A consumer reading at rate R and committing every C seconds adds R-agnostic commit-write pressure at rate partitions / C writes per consumer group. Across many consumer groups with frequent commits, the aggregate load on __consumer_offsets and the group coordinators can rival application-topic traffic.

Redpanda's save-button analogy (Source: sources/2025-04-23-redpanda-need-for-speed-9-tips-to-supercharge-redpanda):

"When consuming a topic, committing your consumer group offsets is exactly like pressing the save button. You record where you've read to, and just like that save, each commit takes time and resources. If you commit too frequently, your consumer will be less efficient, but it can also start to impact the broker as your consume workload gradually transforms (somewhat unknowingly) into a consume AND produce workload, since each read is accompanied by a commit write."

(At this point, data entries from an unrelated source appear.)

(** ** Closing *)

Definition close_position (now : Z) (account : PaperAccount) (position : PaperPosition)
    (exit_price quantity : dec) (closed_at : Z) (fees_and_slippage : dec)
    : anyhow (PaperAccount * PaperPosition * PaperPnlSummary) :=
  if (quantity <=? ZERO)%dec || (quantity >? pp_quantity position)%dec then
    Err "close quantity must be positive and no larger than open quantity" else
  let realized_pnl := compute_realized_pnl (pp_side position) (pp_entry_price position)
    exit_price quantity fees_and_slippage in
  let remaining_quantity := (pp_quantity position - quantity)%dec in
  let updated_position :=
    {| pp_id := pp_id position;
       pp_account_id := pp_account_id position;
       pp_symbol := pp_symbol position;
       pp_side := pp_side position;
       pp_quantity := remaining_quantity;
       pp_entry_price := pp_entry_price position;
       pp_mark_price := Some exit_price;
       pp_price_status := PaperPriceStatus.Live;
       pp_notional := pp_notional position;
       pp_realized_pnl := (pp_realized_pnl position + realized_pnl)%dec;
       pp_unrealized_pnl :=
         if is_zero remaining_quantity then ZERO
         else compute_unrealized_pnl (pp_side position) (pp_entry_price position)
                (Some exit_price) remaining_quantity;
       pp_status := if is_zero remaining_quantity then PositionStatus.Closed
                    else PositionStatus.Open;
       pp_opened_at := pp_opened_at position;
       pp_closed_at := if is_zero remaining_quantity then Some closed_at else None;
       pp_strategy_id := pp_strategy_id position;
       pp_signal_id := pp_signal_id position;
       pp_risk_decision_id := pp_risk_decision_id position;
       pp_order_id := pp_order_id position;
       pp_updated_at := closed_at |} in
  let summary := rebuild_account_summary now (pa_initial_equity account)
    (pa_realized_pnl account + realized_pnl)%dec (pp_unrealized_pnl updated_position) in
  Ok (with_summary account summary closed_at, updated_position, summary).

Definition compute_realized_pnl_for_close (position : PaperPosition)
    (exit_price quantity fee slippage_cost : dec) : anyhow dec :=
  if negb (bool_decide (pp_status position = PositionStatus.Open)) then
    Err "paper position must be open to close" else
  if (quantity <=? ZERO)%dec || negb (quantity =? pp_quantity position)%dec then
    Err "paper position close quantity must exactly match the open quantity in MVP" else
  if (exit_price <=? ZERO)%dec then
    Err "paper close exit price must be greater than zero" else
  if (fee <? ZERO)%dec || (slippage_cost <? ZERO)%dec then
    Err "paper close fee and slippage must be non-negative" else
  Ok (compute_realized_pnl (pp_side position) (pp_entry_price position) exit_price quantity
        (fee + slippage_cost)%dec).

Definition create_closing_paper_fill (account : PaperAccount) (position : PaperPosition)
    (order_id close_fill_id : Z) (exit_price fee slippage_cost : dec)
    (filled_at correlation_id : Z) : anyhow PaperFill :=
  if negb (bool_decide (pp_status position = PositionStatus.Open)) then
    Err "paper position must be open to create a closing fill" else
  Ok {| pf_id := close_fill_id;
        pf_account_id := pa_id account;
        pf_order_id := order_id;
        pf_position_id := Some (pp_id position);
        pf_symbol := pp_symbol position;
        pf_side := pp_side position;
        pf_price := exit_price;
        pf_quantity := pp_quantity position;
        pf_notional := (exit_price * pp_quantity position)%dec;
        pf_fee := fee;
        pf_slippage_cost := slippage_cost;
        pf_filled_at := filled_at;
        pf_strategy_id := pp_strategy_id position;
        pf_signal_id := pp_signal_id position;
        pf_risk_decision_id := pp_risk_decision_id position;
        pf_correlation_id := correlation_id |}.

(** [serde_json::to_value(&close_summary)] (derived serialization). *)
Definition close_summary_value (s : PaperPositionCloseSummary) : json :=
  jobj [("status", jstr (PaperCloseStatus.as_str (cs_status s)));
        ("position_id", juuid (cs_position_id s)); ("account_id", juuid (cs_account_id s));
        ("symbol", jstr (cs_symbol s)); ("quantity", jdec (cs_quantity s));
        ("entry_price", jdec (cs_entry_price s)); ("exit_price", jdec (cs_exit_price s));
        ("realized_pnl", jdec (cs_realized_pnl s)); ("fee", jdec (cs_fee s));
        ("slippage_cost", jdec (cs_slippage_cost s)); ("closed_at", jtime (cs_closed_at s));
        ("correlation_id", juuid (cs_correlation_id s));
        ("journal_entry_id", juuid (cs_journal_entry_id s));
        ("close_fill_id", juuid (cs_close_fill_id s))].

Definition close_journal (fresh : nat -> Z) (account : PaperAccount) (position : PaperPosition)
    (order_id journal_entry_id closed_at correlation_id : Z) (realized_pnl : dec)
    (fill : PaperFill) (close_summary : PaperPositionCloseSummary) (summary : PaperPnlSummary)
    : list PaperTradeJournalEntry :=
  let entry id event_type pnl payload :=
    {| je_id := id; je_account_id := pa_id account; je_position_id := Some (pp_id position);
       je_order_id := Some order_id; je_event_type := event_type;
       je_symbol := Some (pp_symbol position); je_pnl := Some pnl; je_payload := payload;
       je_created_at := closed_at; je_correlation_id := correlation_id |} in
  [entry (fresh 1%nat) "paper.fill.created" realized_pnl
     (jobj [("fill_id", juuid (pf_id fill)); ("quantity", jdec (pf_quantity fill));
            ("price", jdec (pf_price fill)); ("notional", jdec (pf_notional fill));
            ("fee", jdec (pf_fee fill)); ("slippage_cost", jdec (pf_slippage_cost fill));
            ("action", jstr "simulated_close_sell")]);
   entry journal_entry_id "paper.position.closed" realized_pnl (close_summary_value close_summary);
   entry (fresh 2%nat) "paper.equity.updated" (ps_equity summary) (equity_payload summary)].

Definition close_position_market_simulated (fresh : nat -> Z) (now : Z) (account : PaperAccount)
    (position : PaperPosition) (order_id close_fill_id journal_entry_id : Z)
    (exit_price fee slippage_cost : dec) (closed_at correlation_id : Z)
    : anyhow ClosePositionApplication :=
  fill ← create_closing_paper_fill account position order_id close_fill_id exit_price fee
    slippage_cost closed_at correlation_id;
  realized_pnl ← compute_realized_pnl_for_close position exit_price (pp_quantity position) fee
    slippage_cost;
  '(updated_account, updated_position, summary) ← close_position now account position exit_price
    (pp_quantity position) closed_at (fee + slippage_cost)%dec;
  let snapshot :=
    {| es_id := fresh 0%nat; es_account_id := pa_id account; es_equity := ps_equity summary;
       es_realized_pnl := ps_realized_pnl summary; es_unrealized_pnl := ps_unrealized_pnl summary;
       es_drawdown_pct := ps_drawdown_pct summary; es_snapshot_at := closed_at |} in
  let close_summary :=
    {| cs_status := PaperCloseStatus.Closed; cs_position_id := pp_id position;
       cs_account_id := pa_id account; cs_symbol := pp_symbol position;
       cs_quantity := pp_quantity position; cs_entry_price := pp_entry_price position;
       cs_exit_price := exit_price; cs_realized_pnl := realized_pnl; cs_fee := fee;
       cs_slippage_cost := slippage_cost; cs_closed_at := closed_at;
       cs_correlation_id := correlation_id; cs_journal_entry_id := journal_entry_id;
       cs_close_fill_id := close_fill_id |} in
  let close_result :=
    {| cr_position_id := pp_id position; cr_account_id := pa_id account;
       cr_symbol := pp_symbol position; cr_quantity := pp_quantity position;
       cr_entry_price := pp_entry_price position; cr_exit_price := exit_price;
       cr_realized_pnl := realized_pnl; cr_fee := fee; cr_slippage_cost := slippage_cost;
       cr_closed_at := closed_at; cr_correlation_id := correlation_id;
       cr_journal_entry_id := journal_entry_id; cr_close_fill_id := close_fill_id;
       cr_summary := close_summary |} in
  Ok {| ca_account := updated_account;
        ca_position := updated_position;
        ca_fill := fill;
        ca_snapshot := snapshot;
        ca_journal_entries := close_journal fresh account position order_id journal_entry_id
          closed_at correlation_id realized_pnl fill close_summary summary;
        ca_summary := summary;
        ca_close_result := close_result |}.

(** ** Mark to market *)

Definition mark_position (prices : list PaperMarkPriceInput) (snapshot_at : Z)
    (position : PaperPosition) : PaperPosition * list string :=
  let set mark status unrealized :=
    {| pp_id := pp_id position; pp_account_id := pp_account_id position;
       pp_symbol := pp_symbol position; pp_side := pp_side position;
       pp_quantity := pp_quantity position; pp_entry_price := pp_entry_price position;
       pp_mark_price := mark; pp_price_status := status; pp_notional := pp_notional position;
       pp_realized_pnl := pp_realized_pnl position; pp_unrealized_pnl := unrealized;
       pp_status := pp_status position; pp_opened_at := pp_opened_at position;
       pp_closed_at := pp_closed_at position; pp_strategy_id := pp_strategy_id position;
       pp_signal_id := pp_signal_id position; pp_risk_decision_id := pp_risk_decision_id position;
       pp_order_id := pp_order_id position; pp_updated_at := snapshot_at |} in
  match List.find (fun item => bool_decide (mp_symbol item = pp_symbol position)) prices with
  | Some price =>
    (set (mp_mark_price price) (mp_price_status price)
       (compute_unrealized_pnl (pp_side position) (pp_entry_price position) (mp_mark_price price)
          (pp_quantity position)),
     match mp_mark_price price with None => [pp_symbol position] | Some _ => [] end)
  | None => (set None PaperPriceStatus.Missing ZERO, [pp_symbol position])
  end.

(** The three locals of the loop. *)
Definition mark_step (prices : list PaperMarkPriceInput) (snapshot_at : Z)
    (st : list PaperPosition * dec * list string) (position : PaperPosition)
    : list PaperPosition * dec * list string :=
  let '(updated_positions, unrealized_pnl, missing_symbols) := st in
  let '(updated, missing) := mark_position prices snapshot_at position in
  (updated_positions ++ [updated], (unrealized_pnl + pp_unrealized_pnl updated)%dec,
   missing_symbols ++ missing).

The read-becomes-write transformation

The mechanical chain:

consumer.poll()
  → broker returns batch of records
  → application processes records
  → consumer.commit()
    → consumer sends commit RPC to group coordinator
    → coordinator produces offset record to __consumer_offsets
    → coordinator acks commit to consumer

Every "consume event" implicitly triggers a "produce event" — the consumer load is actually consume + produce, weighted by commit frequency. For a consumer committing every 100 ms, the broker sees 10 commit writes per second per partition assigned to that consumer.

The knobs

enable.auto.commit (default true)

If true, the consumer commits in the background every auto.commit.interval.ms. The default auto-commit interval is 5 seconds — usually a reasonable starting point. The post's advice:

"If using auto commit, set auto.commit.interval.ms to a reasonable value. Generally, one second or higher; the default is 5 seconds. Low milliseconds is right out!"

Low-ms auto-commit is a common anti-pattern; developers reach for it thinking they're minimising re-read on restart. They are — but the broker tax is severe.

Manual commit

If enable.auto.commit=false, the consumer calls consumer.commitSync() or consumer.commitAsync() explicitly. The discipline:

"If manually committing in your application code, try to align your implied commit frequency to at least one second."

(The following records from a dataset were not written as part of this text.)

Lemma no_dup_map_filter {A B} (f : A -> B) p (l : list A) :
  List.NoDup (map f l) -> List.NoDup (map f (List.filter p l)).
Proof.
  induction l as [|x l IH]; [done|]. cbn. intros H. inversion H as [|? ? Hx Hl]; subst.
  destruct (p x); cbn; [constructor|]; auto. intros (y & Hy & Hin%filter_In)%in_map_iff.
  apply Hx. rewrite <- Hy. apply in_map, Hin.
Qed.

(** A run closed in [row] after checking the orders [pre]. *)
Record run_closed (env : ReconcileEnv) (correlation_id : Z) (pre : list ExchangeTestnetOrderRecord)
    (status : ExchangeReconciliationStatus.t) (failed_reason : option string) (s s' : ReconcileStore)
    (row : ExchangeReconciliationRunRecord) : Prop := {
  rc_row : ks_runs s' = ks_runs s ++ [row];
  rc_id : ru_id row = ke_run_id env;
  rc_status : ru_status row = ExchangeReconciliationStatus.as_str status;
  rc_reason : ru_failed_reason row = failed_reason;
  rc_checked : ru_checked_orders row = Z.of_nat (length pre);
  rc_split : ru_checked_orders row = ru_matched_orders row + ru_mismatched_orders row;
  rc_matched : 0 <= ru_matched_orders row;
  rc_mismatches : exists rows, ks_mismatches s' = ks_mismatches s ++ rows /\
    ru_mismatched_orders row = Z.of_nat (length rows) /\
    0 <= ru_unknown_orders row <= ru_mismatched_orders row /\
    Forall (fun mismatch => mi_run_id mismatch = ke_run_id env) rows;
  rc_orders : ks_orders s' = map (row_after env correlation_id 0 pre) (ks_orders s)
}.

(** The orders a run asks for, and its correlation. *)
Definition asked_orders (env : ReconcileEnv) (request : ExchangeReconciliationRequest)
    (s : ReconcileStore) : list ExchangeTestnetOrderRecord :=
  list_exchange_testnet_orders_for_reconciliation env (rq_limit request) (rq_status_filter request) s.
Definition reconcile_correlation (env : ReconcileEnv) (request : ExchangeReconciliationRequest) : Z :=
  default (ke_correlation_id env) (rq_correlation_id request).

(** The requests that are carried out. *)
Definition allowed (request : ExchangeReconciliationRequest) : Prop :=
  rq_environment request = ExchangeEnvironment.Testnet /\
  rq_exchange request = ExchangeName.Binance /\ 0 < rq_limit request <= 200 /\
  Forall (fun status => is_empty (trim status) = false) (rq_status_filter request).

(** What is wrong with a request, by the error that says so. *)
Definition refused (request : ExchangeReconciliationRequest) (e : CoreError.t) : Prop :=
  match e with
  | CoreError.LiveExchangeEnvironmentRejected => rq_environment request <> ExchangeEnvironment.Testnet
  | CoreError.InvalidExchangeReconciliationLimit limit => limit = rq_limit request /\ limit <= 0
  | CoreError.ExchangeReconciliationLimitTooHigh limit => limit = rq_limit request /\ 200 < limit
  | CoreError.InvalidExchangeReconciliationStatusFilter =>
      exists status, In status (rq_status_filter request) /\ is_empty (trim status) = true
  | CoreError.UnsupportedExchangeName name =>
      name = ExchangeName.as_str (rq_exchange request) /\ rq_exchange request <> ExchangeName.Binance
  | _ => False
  end.

Lemma refused_not_allowed request e : refused request e -> ~ allowed request.
Proof.
  intros He (H1 & H2 & H3 & H4). destruct e; cbn in He; try done; try lia; try naive_solver.
  destruct He as (status & Hin & E). rewrite List.Forall_forall in H4. by rewrite (H4 _ Hin) in E.
Qed.

Lemma validate_cases request :
  match ExchangeReconciliationRequest_validate request with
  | Ok tt => rq_environment request <> ExchangeEnvironment.Live /\ 0 < rq_limit request <= 200 /\
      Forall (fun status => is_empty (trim status) = false) (rq_status_filter request)
  | Err e => refused request e
  | Panic => False
  end.
Proof.
  unfold ExchangeReconciliationRequest_validate, MAX_LIMIT.
  case_bool_decide as Hl; [cbn; congruence|].
  destruct (Z.leb_spec (rq_limit request) 0); [done|].
  destruct (Z.ltb_spec 200 (rq_limit request)); [done|].
  destruct (existsb _ _) eqn:E; [by apply existsb_exists in E|].
  do 2 (split; [done|]). apply List.Forall_forall. intros status Hin.
  apply not_true_iff_false in E. apply not_true_iff_false. intros He. apply E, existsb_exists. eauto.
Qed.

(** The end of a run, from the end of its loop. *)
Lemma loop_did_closed env correlation_id pre summary s s1 s2 run status failed_reason :
  loop_did env correlation_id 0 pre no_orders_checked summary s1 s2 ->
  ks_orders s1 = ks_orders s -> ks_mismatches s1 = ks_mismatches s -> ks_runs s1 = ks_runs s ++ [run] ->
  ~ In (ke_run_id env) (map ru_id (ks_runs s)) -> ru_id run = ke_run_id env ->
  let closing := closed_run (ke_completed_at env) status summary failed_reason in
  let '(found, s3) := close_exchange_reconciliation_run (ke_run_id env) closing s2 in
  found = Some (closing run) /\
  forall s', ks_orders s' = ks_orders s3 -> ks_mismatches s' = ks_mismatches s3 -> ks_runs s' = ks_runs s3 ->
  run_closed env correlation_id pre status failed_reason s s' (closing run).
Proof.
  intros [Do Dr Dc Ds Dm (rows & Dmi & Dn & Du1 & Du2 & Drun) _] Ho Hm Hr Hnew Hid. cbv zeta.
  unfold close_exchange_reconciliation_run. rewrite Dr, Hr.
  destruct (close_new_run (ke_run_id env) (closed_run (ke_completed_at env) status summary failed_reason)
    (ks_runs s) run Hnew Hid) as [-> Hfind]; [done|].
  split; [exact Hfind|]. intros s' Ho' Hm' Hr'. cbn [ks_orders ks_mismatches ks_runs] in *.
  cbn [no_orders_checked sy_checked_orders sy_matched_orders sy_mismatched_orders sy_unknown_orders] in *.
  split; cbn [closed_run ru_id ru_status ru_failed_reason ru_checked_orders ru_matched_orders
    ru_mismatched_orders ru_unknown_orders]; try done; try lia.
  - exists rows. rewrite Hm', Dmi, Hm. split; [done|]. split; [lia|]. split; [lia|done].
  - by rewrite Ho', Do, Ho.
Qed.

(** A completed run went through all the orders it listed. *)
Lemma completed_orders env request s run s' :
  reconcile_testnet_orders env request s = (Ok run, s') ->
  ks_orders s' = map (row_after env (reconcile_correlation env request) 0 (asked_orders env request s))
    (ks_orders s).
Proof.
  unfold reconcile_testnet_orders. destruct (ExchangeReconciliationRequest_validate request); [|done..].
  destruct (negb _); [done|]. destruct (negb _); [done|]. cbv zeta.
  destruct (reconcile_orders _ _ _ _ _ _) as [out s2] eqn:Hloop.
  apply loop_cases in Hloop as (pre & post & summary & Hsplit & Hdid & Hend).
  destruct out as [summary'|summary' reason|e|]; [|by destruct (close_exchange_reconciliation_run _ _ _)|done..].
  destruct Hend as [-> _]. rewrite app_nil_r in Hsplit. subst pre.
  destruct (close_exchange_reconciliation_run _ _ _) as [found s3] eqn:Hclose.
  injection Hclose as _ <-. destruct (run_from_record _); [|done..]. intros [= _ <-].
  exact (ld_orders _ _ _ _ _ _ _ _ Hdid).
Qed.

(** C31.  A reconciliation run accounts for every order it asked for.  A request is refused,
    with the error that names what is wrong with it, and changes nothing, exactly when it is
    for another environment than the testnet, for another exchange than Binance, has a limit
    that is not in 1 to 200 or a blank status in its filter.  A run that answers has checked all the listed orders, no more than
    the limit of the request and never more than 200: each is matched or mismatched, the
    mismatches are the rows recorded for the run, the unknown ones are among them, and the
    run is stored as COMPLETED with these numbers.  A run that fails stopped at the first
    order the exchange failed on other than by not knowing it; it is stored as FAILED with
    the reason and the numbers of the orders before it, whose writes remain. *)
Theorem reconciliation_accounts env request s r s' :
  ~ In (ke_run_id env) (map ru_id (ks_runs s)) ->
  reconcile_testnet_orders env request s = (r, s') ->
  match r with
  | Err (ReconcileValidation e) => refused request e /\ ~ allowed request
  | _ => allowed request
  end /\
  match r with
  | Ok run => exists row,
      run_closed env (reconcile_correlation env request) (asked_orders env request s)
        ExchangeReconciliationStatus.Completed None s s' row /\
      rr_status run = ExchangeReconciliationStatus.Completed /\
      rr_checked_orders run = ru_checked_orders row /\ rr_matched_orders run = ru_matched_orders row /\
      rr_mismatched_orders run = ru_mismatched_orders row /\
      rr_unknown_orders run = ru_unknown_orders row /\
      rr_checked_orders run <= rq_limit request <= 200
  | Err (ReconcileValidation e) => s' = s
  | Err (ReconcileFailed run_id correlation_id reason) =>
      run_id = ke_run_id env /\ correlation_id = reconcile_correlation env request /\
      exists pre order post err row, asked_orders env request s = pre ++ order :: post /\
        ke_get_order_status env (length pre) (eo_client_order_id order) = Err err /\
        is_exchange_order_missing err = false /\
        reason = "failed to fetch testnet order status: " +:+ ExchangeError.to_string err /\
        run_closed env correlation_id pre ExchangeReconciliationStatus.Failed (Some reason) s s' row
  | Err (ReconcileUnexpected e) => False
  | Panic => exists n client_order_id, ke_get_order_status env n client_order_id = Panic
  end.
Proof.
  intros Hnew. unfold reconcile_testnet_orders.
  pose proof (validate_cases request) as Hv.
  assert (forall e, refused request e -> (refused request e /\ ~ allowed request) /\ s = s) as Hrefuse
    by eauto using refused_not_allowed.
  destruct (ExchangeReconciliationRequest_validate request) as [[]|e|];
    [|by intros [= <- <-]; apply Hrefuse|done].
  destruct Hv as (_ & Hlimit & Hfilter).
  case_bool_decide as Hx; cbn [negb]; [|by intros [= <- <-]; apply Hrefuse].
  case_bool_decide as Henv; cbn [negb]; [|by intros [= <- <-]; apply Hrefuse].
  assert (allowed request) as Hall by done. cbv zeta. fold (reconcile_correlation env request).
  set (run := Build_ExchangeReconciliationRunRecord _ _ _ _ _ _ _ _ _ _ _ _).
  set (s1 := reconcile_event _ _ (insert_exchange_reconciliation_run run s)).
  change (list_exchange_testnet_orders_for_reconciliation env (rq_limit request) (rq_status_filter request) s1)
    with (asked_orders env request s).
  destruct (reconcile_orders env _ 0 (asked_orders env request s) no_orders_checked s1) as [out s2] eqn:Hloop.
  apply loop_cases in Hloop as (pre & post & summary & Hsplit & Hdid & Hend).
  destruct out as [summary'|summary' reason|e|]; cbn [loop_ended] in Hend; [| |done|].
  - destruct Hend as [-> ->]. rewrite app_nil_r in Hsplit. subst pre.
    pose proof (loop_did_closed _ _ _ _ s s1 s2 run ExchangeReconciliationStatus.Completed None Hdid
      eq_refl eq_refl eq_refl Hnew eq_refl) as Hclosed. cbv zeta in Hclosed.
    destruct (close_exchange_reconciliation_run _ _ s2) as [found s3]. destruct Hclosed as [-> Hclosed].
    cbn [default from_option id].
    destruct (run_record_reads (rq_exchange request) (rq_environment request)
      ExchangeReconciliationStatus.Completed (closed_run (ke_completed_at env)
        ExchangeReconciliationStatus.Completed summary None run)) as (run' & -> & _ & Hs & H1 & H2 & H3 & H4);
      [done..|].
    intros [= <- <-]. split; [done|]. eexists. split; [by apply Hclosed|]. do 5 (split; [done|]).
    rewrite H1. cbn [closed_run ru_checked_orders]. rewrite (ld_checked _ _ _ _ _ _ _ _ Hdid).
    unfold asked_orders, list_exchange_testnet_orders_for_reconciliation, MAX_LIMIT in *.
    rewrite length_firstn. cbn [no_orders_checked sy_checked_orders]. lia.
  - destruct Hend as (-> & order & rest & err & -> & Herr & Hmiss & Hreason).
    pose proof (loop_did_closed _ _ _ _ s s1 s2 run ExchangeReconciliationStatus.Failed (Some reason) Hdid
      eq_refl eq_refl eq_refl Hnew eq_refl) as Hclosed. cbv zeta in Hclosed.
    destruct (close_exchange_reconciliation_run _ _ s2) as [found s3]. destruct Hclosed as [-> Hclosed].
    intros [= <- <-]. do 3 (split; [done|]). eexists pre, order, rest, err, _.
    do 4 (split; [done|]). by apply Hclosed.
  - destruct Hend as (order & rest & -> & Hpanic). intros [= <- <-]. eauto.
Qed.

One consumer group per application

Shared consumer groups across services create group-coordinator contention and rebalance storms. Verbatim:

"Make sure each application or micro-service uses its own consumer group, otherwise your applications can inadvertently increase the load on a single group coordinator and make rebalances more costly and impactful."

Commit frequency = RPO dial

The consumer-side connection to RPO (recovery point objective):

On consumer restart, a consumer re-reads from its last committed offset. If the consumer was committing every C seconds and crashes, up to C seconds of records must be re-read. Commit frequency is the RPO for the consume side:

Commit interval Worst-case re-read on crash
100 ms 100 ms
1 s 1 s
5 s (default) 5 s
60 s 60 s

Redpanda's verbatim framing:

"In a Disaster Recovery (DR) context, be aware of your Recovery Point Objectives (RPOs) and use those to help define your minimum commit frequency."

The corollary: if the application tolerates 10 s of re-read on crash (idempotent processing, deduplicated downstream), auto.commit.interval.ms=10000 is safe — and dramatically cheaper than the default 5 s.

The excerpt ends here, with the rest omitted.